(* ===== verification/RpoProps.v ===== *)
(** The depth-first search of the dominator analysis (otter-jit/src/ir/dom.rs,
    [reverse_postorder]): on a verified graph it ends, visits every block exactly
    once, and places every block that is not a root after one of its
    predecessors. *)

From stdpp Require Import relations.
From S2P Require Import Prelude Slices Cfg CfgProps Dom.
#[local] Set Warnings "-clear-no-such-hyp".

Section Dfs.
Context {E : Type} (succs : list (list nat)) (roots : list nat).
Context (Hrange : forall u ss x, succs !! u = Some ss -> x ∈ ss -> x < length succs).

Definition schild (u x : nat) : Prop := exists ss, succs !! u = Some ss /\ x ∈ ss.

(** The block below a stack entry is why it was pushed. *)
Definition pushed_by (b : nat) (rest : list (nat * nat)) : Prop :=
  match rest with [] => b ∈ roots | (p, _) :: _ => schild p b end.
Fixpoint linked (stack : list (nat * nat)) : Prop :=
  match stack with [] => True | (b, _) :: rest => pushed_by b rest /\ linked rest end.

(** Blocks on the stack or finished. *)
Definition found (stack : list (nat * nat)) (post : list nat) : list nat := map fst stack ++ post.

Record dfs_inv (visited : list bool) (stack : list (nat * nat)) (post : list nat) : Prop := {
  di_len : length visited = length succs;
  di_visited : forall x, visited !! x = Some true <-> x ∈ found stack post;
  di_nodup : NoDup (found stack post);
  di_linked : linked stack;
  di_closed : forall x y, x ∈ post -> schild x y -> y ∈ found stack post;
  di_seen : forall b i j y ss, (b, i) ∈ stack -> succs !! b = Some ss -> j < i -> ss !! j = Some y ->
    y ∈ found stack post;
  di_support : forall l1 x l2, post = l1 ++ x :: l2 ->
    x ∈ roots \/ exists p, p ∈ l2 ++ map fst stack /\ schild p x
}.

Lemma dfs_inv_lt visited stack post x : dfs_inv visited stack post -> x ∈ found stack post -> x < length succs.
Proof. intros Hi Hx. apply (di_visited _ _ _ Hi) in Hx. apply lookup_lt_Some in Hx. by rewrite <- (di_len _ _ _ Hi). Qed.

◆ ◆ ◆ ◆

## REQUIRED ACTION
Return each line of the records above in which the word "Import" occurs.

## WRITTEN SOLUTION
From stdpp Require Import relations.
From S2P Require Import Prelude Slices Cfg CfgProps Dom.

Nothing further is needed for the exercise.